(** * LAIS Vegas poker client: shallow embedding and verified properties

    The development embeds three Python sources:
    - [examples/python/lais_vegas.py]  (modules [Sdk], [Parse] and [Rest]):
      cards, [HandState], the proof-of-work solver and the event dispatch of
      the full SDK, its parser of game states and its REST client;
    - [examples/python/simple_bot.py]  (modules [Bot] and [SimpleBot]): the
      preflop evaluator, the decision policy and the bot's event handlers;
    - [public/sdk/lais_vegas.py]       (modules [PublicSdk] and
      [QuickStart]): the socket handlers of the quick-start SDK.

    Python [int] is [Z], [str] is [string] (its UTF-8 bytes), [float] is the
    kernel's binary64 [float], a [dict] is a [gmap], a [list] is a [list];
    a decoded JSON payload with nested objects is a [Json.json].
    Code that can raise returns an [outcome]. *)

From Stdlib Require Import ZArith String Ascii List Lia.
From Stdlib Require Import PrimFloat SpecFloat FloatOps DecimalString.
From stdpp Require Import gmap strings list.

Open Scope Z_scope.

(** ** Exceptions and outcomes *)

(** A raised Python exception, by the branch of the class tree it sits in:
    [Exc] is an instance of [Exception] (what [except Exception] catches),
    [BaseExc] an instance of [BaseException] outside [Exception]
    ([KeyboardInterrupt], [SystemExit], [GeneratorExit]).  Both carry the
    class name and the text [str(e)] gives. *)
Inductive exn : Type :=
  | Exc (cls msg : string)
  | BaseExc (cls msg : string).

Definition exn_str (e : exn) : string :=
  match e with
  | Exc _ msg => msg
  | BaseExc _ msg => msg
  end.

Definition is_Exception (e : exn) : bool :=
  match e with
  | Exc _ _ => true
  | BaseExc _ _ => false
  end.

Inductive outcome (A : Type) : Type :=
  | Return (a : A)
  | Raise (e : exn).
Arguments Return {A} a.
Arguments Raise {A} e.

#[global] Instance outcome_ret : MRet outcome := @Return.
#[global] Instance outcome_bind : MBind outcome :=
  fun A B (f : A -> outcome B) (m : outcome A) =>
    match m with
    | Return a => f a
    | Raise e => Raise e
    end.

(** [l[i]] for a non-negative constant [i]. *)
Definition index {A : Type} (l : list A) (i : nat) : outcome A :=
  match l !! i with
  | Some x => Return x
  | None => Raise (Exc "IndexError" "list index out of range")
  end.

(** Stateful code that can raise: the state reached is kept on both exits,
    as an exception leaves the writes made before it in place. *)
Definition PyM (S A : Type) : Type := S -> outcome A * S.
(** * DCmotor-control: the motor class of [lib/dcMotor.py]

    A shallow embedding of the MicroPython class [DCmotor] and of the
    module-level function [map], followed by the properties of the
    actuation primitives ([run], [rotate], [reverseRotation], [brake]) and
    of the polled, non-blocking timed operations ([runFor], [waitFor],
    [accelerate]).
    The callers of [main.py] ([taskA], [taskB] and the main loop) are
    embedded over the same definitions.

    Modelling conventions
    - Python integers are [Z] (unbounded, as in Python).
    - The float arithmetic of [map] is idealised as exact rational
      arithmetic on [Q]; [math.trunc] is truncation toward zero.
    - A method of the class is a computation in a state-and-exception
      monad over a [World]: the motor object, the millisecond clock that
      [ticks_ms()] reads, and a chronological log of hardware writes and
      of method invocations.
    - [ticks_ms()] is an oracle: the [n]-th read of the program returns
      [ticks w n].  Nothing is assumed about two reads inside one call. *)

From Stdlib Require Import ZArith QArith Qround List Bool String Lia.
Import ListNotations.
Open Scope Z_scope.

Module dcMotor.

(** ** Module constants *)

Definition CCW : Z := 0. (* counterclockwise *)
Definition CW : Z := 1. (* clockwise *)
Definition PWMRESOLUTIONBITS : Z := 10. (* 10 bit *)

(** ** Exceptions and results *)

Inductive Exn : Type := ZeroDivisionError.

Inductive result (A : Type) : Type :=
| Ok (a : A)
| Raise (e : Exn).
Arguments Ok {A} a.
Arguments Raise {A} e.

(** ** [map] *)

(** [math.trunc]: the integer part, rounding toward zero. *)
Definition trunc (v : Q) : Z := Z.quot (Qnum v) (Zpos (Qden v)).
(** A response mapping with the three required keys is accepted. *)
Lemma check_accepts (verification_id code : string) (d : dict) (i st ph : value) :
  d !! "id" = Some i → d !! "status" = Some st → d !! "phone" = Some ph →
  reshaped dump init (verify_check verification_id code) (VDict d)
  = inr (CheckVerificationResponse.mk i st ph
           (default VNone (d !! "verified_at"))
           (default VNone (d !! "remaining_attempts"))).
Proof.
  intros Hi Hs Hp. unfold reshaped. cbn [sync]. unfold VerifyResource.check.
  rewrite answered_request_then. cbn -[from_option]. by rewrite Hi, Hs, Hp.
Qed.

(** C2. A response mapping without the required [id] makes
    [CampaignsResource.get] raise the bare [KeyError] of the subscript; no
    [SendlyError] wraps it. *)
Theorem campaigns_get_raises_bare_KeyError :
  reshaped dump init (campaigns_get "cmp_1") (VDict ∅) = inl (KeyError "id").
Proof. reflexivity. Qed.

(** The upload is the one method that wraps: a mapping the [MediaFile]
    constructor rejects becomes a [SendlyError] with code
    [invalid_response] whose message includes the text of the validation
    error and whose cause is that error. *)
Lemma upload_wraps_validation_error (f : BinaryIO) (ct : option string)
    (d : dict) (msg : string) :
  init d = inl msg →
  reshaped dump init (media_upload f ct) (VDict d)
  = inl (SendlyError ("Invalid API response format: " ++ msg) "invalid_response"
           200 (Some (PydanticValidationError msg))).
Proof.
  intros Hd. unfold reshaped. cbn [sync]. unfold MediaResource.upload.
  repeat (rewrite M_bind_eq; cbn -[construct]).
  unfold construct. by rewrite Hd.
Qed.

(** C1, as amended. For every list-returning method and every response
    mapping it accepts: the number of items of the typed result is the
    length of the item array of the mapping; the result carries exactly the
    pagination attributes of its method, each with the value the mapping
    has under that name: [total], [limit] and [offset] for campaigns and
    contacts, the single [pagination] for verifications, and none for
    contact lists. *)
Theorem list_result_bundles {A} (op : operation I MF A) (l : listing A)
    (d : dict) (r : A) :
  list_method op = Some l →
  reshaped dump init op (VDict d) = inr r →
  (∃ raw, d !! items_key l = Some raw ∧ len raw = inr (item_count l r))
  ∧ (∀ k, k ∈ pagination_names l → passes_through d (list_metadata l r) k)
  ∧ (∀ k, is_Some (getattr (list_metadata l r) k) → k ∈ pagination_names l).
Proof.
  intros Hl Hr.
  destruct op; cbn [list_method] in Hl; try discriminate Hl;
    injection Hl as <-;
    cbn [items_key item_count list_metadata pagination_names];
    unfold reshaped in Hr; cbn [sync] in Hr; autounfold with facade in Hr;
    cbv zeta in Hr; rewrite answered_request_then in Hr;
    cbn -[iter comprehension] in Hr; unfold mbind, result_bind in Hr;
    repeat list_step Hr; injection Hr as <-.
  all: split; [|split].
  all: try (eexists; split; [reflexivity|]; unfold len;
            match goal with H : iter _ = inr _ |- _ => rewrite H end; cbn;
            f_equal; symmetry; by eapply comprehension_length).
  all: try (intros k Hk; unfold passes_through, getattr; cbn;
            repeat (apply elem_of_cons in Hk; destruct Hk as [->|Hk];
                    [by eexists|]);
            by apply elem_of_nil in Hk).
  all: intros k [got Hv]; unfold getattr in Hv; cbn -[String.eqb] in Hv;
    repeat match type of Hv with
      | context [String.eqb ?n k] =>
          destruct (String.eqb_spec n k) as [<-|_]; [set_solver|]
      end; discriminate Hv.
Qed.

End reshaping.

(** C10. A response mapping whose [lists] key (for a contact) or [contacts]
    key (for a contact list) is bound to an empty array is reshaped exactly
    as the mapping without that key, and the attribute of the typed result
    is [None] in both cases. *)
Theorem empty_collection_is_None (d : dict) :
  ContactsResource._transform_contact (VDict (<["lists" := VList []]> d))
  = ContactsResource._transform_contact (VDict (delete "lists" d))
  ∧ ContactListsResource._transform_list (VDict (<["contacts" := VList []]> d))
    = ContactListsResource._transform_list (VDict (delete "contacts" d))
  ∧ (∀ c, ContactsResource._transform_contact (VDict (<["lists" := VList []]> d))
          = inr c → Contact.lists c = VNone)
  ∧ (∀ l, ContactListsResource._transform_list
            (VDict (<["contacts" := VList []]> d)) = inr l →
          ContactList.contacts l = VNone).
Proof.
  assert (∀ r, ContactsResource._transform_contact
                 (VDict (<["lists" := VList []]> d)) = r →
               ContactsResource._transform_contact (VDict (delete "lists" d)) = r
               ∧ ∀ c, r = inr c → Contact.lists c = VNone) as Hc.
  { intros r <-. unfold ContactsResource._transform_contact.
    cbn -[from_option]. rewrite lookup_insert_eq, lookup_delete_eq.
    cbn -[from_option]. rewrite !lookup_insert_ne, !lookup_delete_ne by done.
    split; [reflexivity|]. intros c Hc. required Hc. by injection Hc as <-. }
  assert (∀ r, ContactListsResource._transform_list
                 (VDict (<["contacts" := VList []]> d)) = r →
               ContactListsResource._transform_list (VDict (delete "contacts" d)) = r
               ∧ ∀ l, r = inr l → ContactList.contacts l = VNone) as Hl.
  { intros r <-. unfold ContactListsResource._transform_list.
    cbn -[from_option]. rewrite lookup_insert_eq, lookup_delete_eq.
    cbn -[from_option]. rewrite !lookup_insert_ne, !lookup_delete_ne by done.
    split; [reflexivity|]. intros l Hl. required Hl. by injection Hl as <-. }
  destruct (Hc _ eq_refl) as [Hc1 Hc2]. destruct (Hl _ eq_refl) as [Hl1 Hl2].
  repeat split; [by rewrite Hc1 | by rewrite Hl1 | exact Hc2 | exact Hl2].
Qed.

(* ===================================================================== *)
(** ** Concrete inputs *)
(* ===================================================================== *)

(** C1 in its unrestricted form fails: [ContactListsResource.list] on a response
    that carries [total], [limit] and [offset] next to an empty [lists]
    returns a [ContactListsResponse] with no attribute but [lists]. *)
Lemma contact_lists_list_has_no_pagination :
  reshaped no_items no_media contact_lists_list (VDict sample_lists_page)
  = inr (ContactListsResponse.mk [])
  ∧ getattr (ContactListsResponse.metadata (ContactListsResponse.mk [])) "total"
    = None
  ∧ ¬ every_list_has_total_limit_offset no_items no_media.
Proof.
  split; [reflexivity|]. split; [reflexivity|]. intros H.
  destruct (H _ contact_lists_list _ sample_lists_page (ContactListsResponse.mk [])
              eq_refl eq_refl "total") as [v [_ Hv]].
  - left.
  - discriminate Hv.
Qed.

## What you need to do
Look above for every line with the word "examples" and copy it.

## Task answer
    - [examples/python/lais_vegas.py]  (modules [Sdk], [Parse] and [Rest]):
    - [examples/python/simple_bot.py]  (modules [Bot] and [SimpleBot]): the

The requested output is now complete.